Re: RE[3]: virus: Hosts

KMO prime (
Tue, 15 Oct 1996 17:35:58 EDT

On Tue, 15 Oct 1996 05:13:59 +0000 "Hakeeb A. Nandalal"
<> writes:

>I was also attempting to form a model to explain why there is such a
>large disparity between the number of atheists and theists in
>Western societies like the USA. Why is it that a few people who are
>brought up under identical circumstances with everyone else tend to
>reject the "God meme" and are hence called atheists?
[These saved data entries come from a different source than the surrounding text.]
Lemma assoc_skip {A : Type} (k k' : string) (v : A)
    (before after : list (string * A)) :
  k <> k' -> assoc k (before ++ (k', v) :: after) = assoc k (before ++ after).
Proof.
  intros Hother. induction before as [|[k0 v0] before IH]; cbn.
  - destruct (String.eqb_spec k k') as [->|_]; [contradiction|reflexivity].
  - rewrite IH. reflexivity.
Qed.

Lemma get_db_prep_value_error (v : json) (e : Exception) :
  get_db_prep_value v = inl e -> e = ValidationError.
Proof.
  unfold get_db_prep_value.
  destruct v; try discriminate; destruct (to_python _); try discriminate;
    intros [= <-]; reflexivity.
Qed.

(** [create] on an accepted payload once both replies carry an
    identifier: all that is left is the insert. *)
Lemma create_with_identifiers_eq (data : json) (v : ValidatedData) (w : World)
    (dyte_meeting meeting_id participant participant_id : json) :
  LiveVideoRequestSerializer data = inr v ->
  fetched (provider (sent w) (meeting_request v)) = inr dyte_meeting ->
  subscript dyte_meeting "id" = inr meeting_id ->
  fetched (provider (sent w ++ [meeting_request v])%list
                    (customer_request v meeting_id)) = inr participant ->
  subscript participant "id" = inr participant_id ->
  exists raw : json,
    subscript data "product" = inr raw
    /\ LiveVideoRequestViewSet.create provider data w =
       match objects_create meeting_id (validated_user_name v)
               (validated_user_email v) PENDING participant_id raw
               (record_sent (customer_request v meeting_id)
                            (record_sent (meeting_request v) w)) with
       | (inl e, w3) => (inl e, w3)
       | (inr live_request, w3) =>
           (inr {| response_data := RecordData live_request.1 live_request.2;
                   response_status := HTTP_201_CREATED |}, w3)
       end.
Proof.
  intros Hser Hmeeting Hmid Hcustomer Hpid.
  destruct (valid_payload_has_product _ _ Hser) as [raw Hraw].
  exists raw. split; [exact Hraw|].
  rewrite (create_valid_eq _ _ _ _ Hser). cbv zeta. cbn [sent table record_sent].
  rewrite Hmeeting, Hmid, Hcustomer, Hpid, Hraw. reflexivity.
Qed.

(** X3. A provider error leaves no row behind but may leave a meeting:
    when [create_meeting] fails, [create] raises its error after that
    one request; when [create_meeting] has answered and
    [add_participant] fails, [create] raises the second error, the
    table is as it was, and both requests have gone out. *)
Theorem create_leaves_meeting_behind_when_participant_fails
    (data : json) (v : ValidatedData) (w : World) :
  LiveVideoRequestSerializer data = inr v ->
  (forall e : Exception,
     fetched (provider (sent w) (meeting_request v)) = inl e ->
     LiveVideoRequestViewSet.create provider data w =
     (inl e, {| table := table w;
                sent := (sent w ++ [meeting_request v])%list |}))
  /\ (forall (dyte_meeting meeting_id : json) (e : Exception),
        fetched (provider (sent w) (meeting_request v)) = inr dyte_meeting ->
        subscript dyte_meeting "id" = inr meeting_id ->
        fetched (provider (sent w ++ [meeting_request v])%list
                          (customer_request v meeting_id)) = inl e ->
        LiveVideoRequestViewSet.create provider data w =
        (inl e, {| table := table w;
                   sent := (sent w ++ [meeting_request v;
                                       customer_request v meeting_id])%list |})).
Proof.
  intros Hser. split.
  - intros e Hmeeting. rewrite (create_valid_eq _ _ _ _ Hser). cbv zeta.
    rewrite Hmeeting. reflexivity.
  - intros dyte_meeting meeting_id e Hmeeting Hmid Hcustomer.
    rewrite (create_valid_eq _ _ _ _ Hser). cbv zeta. cbn [sent table record_sent].
    rewrite Hmeeting, Hmid, Hcustomer. unfold record_sent. cbn [sent table].
    rewrite <- app_assoc. reflexivity.
Qed.

(** X4. The two identifiers must be new. When both replies carry an
    identifier and a stored row already has that meeting or that
    customer participant, [create] raises [IntegrityError]; whenever the
    two identifiers do not both convert to identifiers no row has,
    [create] raises [ValidationError] or [IntegrityError]. In both
    cases the table is as it was and both requests have gone out. *)
Theorem create_refuses_identifiers_in_use
    (data : json) (v : ValidatedData) (w : World)
    (dyte_meeting meeting_id participant participant_id : json) :
  LiveVideoRequestSerializer data = inr v ->
  fetched (provider (sent w) (meeting_request v)) = inr dyte_meeting ->
  subscript dyte_meeting "id" = inr meeting_id ->
  fetched (provider (sent w ++ [meeting_request v])%list
                    (customer_request v meeting_id)) = inr participant ->
  subscript participant "id" = inr participant_id ->
  let w2 := {| table := table w;
               sent := (sent w ++ [meeting_request v;
                                   customer_request v meeting_id])%list |} in
  (forall up um : UUID,
     get_db_prep_value participant_id = inr (Some up) ->
     get_db_prep_value meeting_id = inr (Some um) ->
     ~ unique_ok up um (table w) ->
     LiveVideoRequestViewSet.create provider data w = (inl IntegrityError, w2))
  /\ (~ (exists up um : UUID,
           get_db_prep_value participant_id = inr (Some up)
           /\ get_db_prep_value meeting_id = inr (Some um)
           /\ unique_ok up um (table w)) ->
      exists e : Exception,
        (e = ValidationError \/ e = IntegrityError)
        /\ LiveVideoRequestViewSet.create provider data w = (inl e, w2)).
Proof.
  intros Hser Hmeeting Hmid Hcustomer Hpid w2.
  destruct (create_with_identifiers_eq _ _ _ _ _ _ _ Hser Hmeeting Hmid
              Hcustomer Hpid) as (raw & _ & ->).
  assert (Hw2 : record_sent (customer_request v meeting_id)
                            (record_sent (meeting_request v) w) = w2).
  { unfold record_sent, w2. cbn [sent table]. rewrite <- app_assoc. reflexivity. }
  rewrite Hw2. unfold objects_create, bind, lift, raise. split.
  - intros up um -> -> Hclash. cbn [table w2].
    destruct (decide (unique_ok up um (table w))); [contradiction|reflexivity].
  - intros Hnone.
    destruct (get_db_prep_value participant_id) as [e|[up|]] eqn:Hup.
    + exists e. split; [left; exact (get_db_prep_value_error _ _ Hup)|reflexivity].
    + destruct (get_db_prep_value meeting_id) as [e|[um|]] eqn:Hum.
      * exists e. split; [left; exact (get_db_prep_value_error _ _ Hum)|reflexivity].
      * cbn [table w2].
        destruct (decide (unique_ok up um (table w))) as [Hunique|Hclash].
        -- exfalso. apply Hnone. eauto.
        -- exists IntegrityError. split; [right; reflexivity|reflexivity].
      * exists IntegrityError. split; [right; reflexivity|reflexivity].
    + destruct (get_db_prep_value meeting_id) as [e|[um|]] eqn:Hum.
      * exists e. split; [left; exact (get_db_prep_value_error _ _ Hum)|reflexivity].
      * exists IntegrityError. split; [right; reflexivity|reflexivity].
      * exists IntegrityError. split; [right; reflexivity|reflexivity].
Qed.

(** X5. [create] never touches a row that is already stored, whatever
    the payload and whatever the provider replies. *)
Theorem create_keeps_existing_rows
    (data : json) (w : World) (pk : Z) (row : LiveVideoRequest) :
  table w !! pk = Some row ->
  table (LiveVideoRequestViewSet.create provider data w).2 !! pk = Some row.
Proof.
  intros Hrow.
  destruct (create_table_change provider data w)
    as [->|(v & dm & mid & p & pid & pk' & new & Hnew)]; [exact Hrow|].
  destruct Hnew as (_ & _ & _ & _ & _ & _ & _ & _ & Hfree & -> & _).
  rewrite lookup_insert_ne; [exact Hrow|congruence].
Qed.
(** C6 as stated fails for an expense list with a NaN total: with the
    amounts 1e400 and -1e400, which [float] reads as plus and minus
    infinity, in category B, between a category A of 1 and a category C
    of 2, the total of B is NaN, and no arrangement of the three totals
    is descending, NaN being neither at least nor at most any number. *)
Lemma C6_counterexample :
  exists c : charts spec_float,
    update_charts fromisoformat_ref (fun l => l) (str "2026-11") nan_rows = Ok c
    /\ category_totals (totals_of c)
       = [(str "A", flit 1); (str "B", S754_nan); (str "C", flit 2)]
    /\ numbers (category_totals (totals_of c)) = false
    /\ forall s, Permutation s (category_totals (totals_of c)) ->
                 ~ StronglySorted at_least s.
Proof.
  eexists. split; [vm_compute; reflexivity|].
  cbn [totals_of category_totals].
  split; [vm_compute; reflexivity|]. split; [vm_compute; reflexivity|].
  intros s Hp Hs.
  assert (Hb : In (str "B", S754_nan) s).
  { apply (Permutation_in _ (Permutation_sym Hp)). right. left. reflexivity. }
  assert (Ha : In (str "A", flit 1 : spec_float) s).
  { apply (Permutation_in _ (Permutation_sym Hp)). left. reflexivity. }
  destruct (StronglySorted_related at_least s _ _ Hs Hb Ha) as [E|[E|E]].
  - discriminate E.
  - unfold at_least in E. cbn [snd fleb binary64] in E.
    rewrite B64Order.SFleb_nan_r in E. discriminate E.
  - unfold at_least in E. cbn [snd fleb binary64] in E.
    rewrite B64Order.SFleb_nan_l in E. discriminate E.
Qed.
(** [vehicle]: vehicle information on the requested vehicle. *)
Definition vehicle (options : value) (callback : option nodeBack) : M handler :=
  log API_CALL_LEVEL (Text "TeslaJS.vehicle()") ;;
  let callback := or_do_nothing callback in
  base <- read portalBaseURI ;;
  vin <- read env_VIN ;;
  let req :=
    {| req_method := "GET";
       req_url := base ++ "vehicles";
       req_headers := [("X-SSL-Client-S-CN", vin)];
       req_body := None |} in
  log API_REQUEST_LEVEL (RequestJSON req) ;;
  request req (fun error response body =>
    if Js.truthy error then
      log API_ERR_LEVEL (Shown error) ;;
      invoke callback error VNull
    else
      match response with
      | None => throw (Js.TypeError "Cannot read property 'statusCode' of undefined")
      | Some response =>
          if negb (statusCode response =? 200) then
            invoke callback (VStr (statusMessage response)) VNull
          else
            log API_BODY_LEVEL (BodyJSON body) ;;
            log API_RESPONSE_LEVEL (ResponseJSON response) ;;
            try_catch
              (body <- copy_id body ;;
               set_vehicleID options (Js.get body "id") ;;
               invoke callback VNull body)
              (fun e =>
                 log API_ERR_LEVEL (Text "Error parsing vehicles response") ;;
                 invoke callback e VNull) ;;
            log API_RETURN_LEVEL (Text (nl ++ "GET request: " ++ "/vehicles" ++ " completed."))
      end).

(** [vehicles]: vehicle information on all vehicles. *)
Definition vehicles (options : value) (callback : option nodeBack) : M handler :=
  log API_CALL_LEVEL (Text "TeslaJS.vehicles()") ;;
  let callback := or_do_nothing callback in
  base <- read portalBaseURI ;;
  vin <- read env_VIN ;;
  let req :=
    {| req_method := "GET";
       req_url := base ++ "vehicle_data";
       req_headers := [("X-SSL-Client-S-CN", vin)];
       req_body := None |} in
  log API_REQUEST_LEVEL (RequestJSON req) ;;
  request req (fun error response body =>
    if Js.truthy error then
      log API_ERR_LEVEL (Shown error) ;;
      invoke callback error VNull
    else
      match response with
      | None => throw (Js.TypeError "Cannot read property 'statusCode' of undefined")
      | Some response =>
          if negb (statusCode response =? 200) then
            invoke callback (VStr (statusMessage response)) VNull
          else
            log API_BODY_LEVEL (BodyJSON body) ;;
            log API_RESPONSE_LEVEL (ResponseJSON response) ;;
            try_catch
              (invoke callback VNull body)
              (fun e =>
                 log API_ERR_LEVEL (Text "Error parsing vehicles response") ;;
                 invoke callback e VNull) ;;
            log API_RETURN_LEVEL (Text (nl ++ "GET request: " ++ "/vehicles" ++ " completed."))
      end).

(** ** The exported wrappers, in source order *)

Definition vehicleData (options : value) (callback : option nodeBack) : M handler :=
  get_command options "vehicle_data" callback.

Definition vehicleConfig (options : value) (callback : option nodeBack) : M handler :=
  get_command options "vehicle_config" callback.

Definition vehicleState (options : value) (callback : option nodeBack) : M handler :=
  get_command options "vehicle_state" callback.

Definition climateState (options : value) (callback : option nodeBack) : M handler :=
  get_command options "climate_state" callback.

Definition nearbyChargers (options : value) (callback : option nodeBack) : M handler :=
  get_command options "nearby_charging_sites" callback.

Definition driveState (options : value) (callback : option nodeBack) : M handler :=
  get_command options "drive_state" callback.

Definition chargeState (options : value) (callback : option nodeBack) : M handler :=
  get_command options "charge_state" callback.

Definition guiSettings (options : value) (callback : option nodeBack) : M handler :=
  get_command options "gui_settings" callback.

Definition mobileEnabled (options : value) (callback : option nodeBack) : M handler :=
  get_command options "mobile_enabled" callback.

Definition honkHorn (options : value) (callback : option nodeBack) : M handler :=
  post_command options "honk_horn" None callback.

Definition flashLights (options : value) (callback : option nodeBack) : M handler :=
  post_command options "flash_lights" None callback.

Definition startCharge (options : value) (callback : option nodeBack) : M handler :=
  post_command options "charge_start" None callback.

Definition stopCharge (options : value) (callback : option nodeBack) : M handler :=
  post_command options "charge_stop" None callback.

Definition openChargePort (options : value) (callback : option nodeBack) : M handler :=
  post_command options "charge_port_door_open" None callback.

Definition closeChargePort (options : value) (callback : option nodeBack) : M handler :=
  post_command options "charge_port_door_close" None callback.

Definition scheduleSoftwareUpdate (options offset : value)
    (callback : option nodeBack) : M handler :=
  post_command options "schedule_software_update" (Some [("offset_sec", offset)]) callback.

Definition cancelSoftwareUpdate (options : value) (callback : option nodeBack) : M handler :=
  post_command options "cancel_software_update" None callback.

(** [Date.now()]. *)
Definition Date_now : M value := read (fun w => VNum (Num (clock w))).

Definition navigationRequest (options subject text locale : value)
    (callback : option nodeBack) : M handler :=
  now <- Date_now ;;
  let req :=
    [ ("type", VStr "share_ext_content_raw");
      ("value", VObj [ ("android.intent.ACTION", VStr "android.intent.action.SEND");
                       ("android.intent.TYPE", VStr "text/plain");
                       ("android.intent.extra.SUBJECT", subject);
                       ("android.intent.extra.TEXT", text) ]);
      ("locale", locale);
      ("timestamp_ms", now) ] in
  post_command options "navigation_request" (Some req) callback.

Definition mediaTogglePlayback (options : value) (callback : option nodeBack) : M handler :=
  post_command options "media_toggle_playback" None callback.

Definition mediaPlayNext (options : value) (callback : option nodeBack) : M handler :=
  post_command options "media_next_track" None callback.

Definition mediaPlayPrevious (options : value) (callback : option nodeBack) : M handler :=
  post_command options "media_prev_track" None callback.

Definition mediaPlayNextFavorite (options : value) (callback : option nodeBack) : M handler :=
  post_command options "media_next_fav" None callback.

Definition mediaPlayPreviousFavorite (options : value) (callback : option nodeBack) : M handler :=
  post_command options "media_prev_fav" None callback.

Definition mediaVolumeUp (options : value) (callback : option nodeBack) : M handler :=
  post_command options "media_volume_up" None callback.

Definition mediaVolumeDown (options : value) (callback : option nodeBack) : M handler :=
  post_command options "media_volume_down" None callback.

Definition speedLimitActivate (options pin : value) (callback : option nodeBack) : M handler :=
  post_command options "speed_limit_activate" (Some [("pin", pin)]) callback.

Definition speedLimitDeactivate (options pin : value) (callback : option nodeBack) : M handler :=
  post_command options "speed_limit_deactivate" (Some [("pin", pin)]) callback.

Definition speedLimitClearPin (options pin : value) (callback : option nodeBack) : M handler :=
  post_command options "speed_limit_clear_pin" (Some [("pin", pin)]) callback.

Definition speedLimitSetLimit (options limit : value) (callback : option nodeBack) : M handler :=
  post_command options "speed_limit_set_limit" (Some [("limit_mph", limit)]) callback.

Definition setSentryMode (options onoff : value) (callback : option nodeBack) : M handler :=
  post_command options "set_sentry_mode" (Some [("on", onoff)]) callback.

Definition seatHeater (options heater level : value) (callback : option nodeBack) : M handler :=
  post_command options "remote_seat_heater_request"
    (Some [("heater", heater); ("level", level)]) callback.

Definition steeringHeater (options level : value) (callback : option nodeBack) : M handler :=
  post_command options "remote_steering_wheel_heater_request" (Some [("on", level)]) callback.

Definition maxDefrost (options onoff : value) (callback : option nodeBack) : M handler :=
  post_command options "set_preconditioning_max" (Some [("on", onoff)]) callback.

Definition windowControl (options command : value) (callback : option nodeBack) : M handler :=
  post_command options "window_control"
    (Some [("command", command); ("lat", VNum (Num 0)); ("lon", VNum (Num 0))]) callback.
We might well conclude that religions employ more effective propagative
strategies than does science. Thinking in a religious mode is something
humans seem to do spontaneously while thinking in a sequential, analytic
fashion requires practice and is not easy at first. We might also take
into account the status of the memetic playing field at the time when our
hypothetical subject is born. I doubt that the probability that a child
born in 1996 will develop into an atheist is the same as for a child born
in 1906.

Is there anyone who reads this list who is under 15? I don't know if
there is or not, but there certainly were not any young people reading
this list or one like it in 1906. Granted the new channels that
facilitate the dissemination of atheistic, scientific, and other
"alternative" meme-complexes can also facilitate the propagation of
religious memes.

>I'm an atheist, but I don't consider my rejection of the "God meme" to
>be a conscious choice, I'm "aware" that, to me, that particular meme
>makes no sense and at whatever subconscious level, I've rejected it.
>emphasize my point : I can't "choose" to believe that 2 + 2 = 5 even
>I wanted to, I just "know" it's wrong.

Here's an example that I used to use in presenting some problems with
Pascal's Wager (which concludes that belief in God is the best bet in
terms of expected utility): Suppose someone comes into the class room
with a suitcase full of money in one hand and a handgun in the other.
Now suppose this person offers you a choice. If you can bring yourself
to believe that Bill Clinton is juggling candy bars right now, you get
the money. If not, you get shot. Obviously believing has the better
benefits package here, but can you just decide to believe something which
your experience and current knowledge indicate is not likely to be true?
The example seems to lend support to claim that belief is not a choice.
You can't believe anything you want.

Pascal's answer to this line of criticism was to say that even though you
can't change your beliefs in an instant, you can clothe yourself in the
rituals and behave as if you believed. Years of living this way will
bring about genuine belief.

>Why then when people are
>presented with a knowledge of history, geography and even
>the majority still harbour religious memes with only a minority making
>the connection and hence rejecting them?

I would answer that most people are not presented with sufficient
knowledge of history, geography, or science. Religious models are easier
to comprehend, more comfortable, and more widely endorsed in the
experience of most people than are scientific models.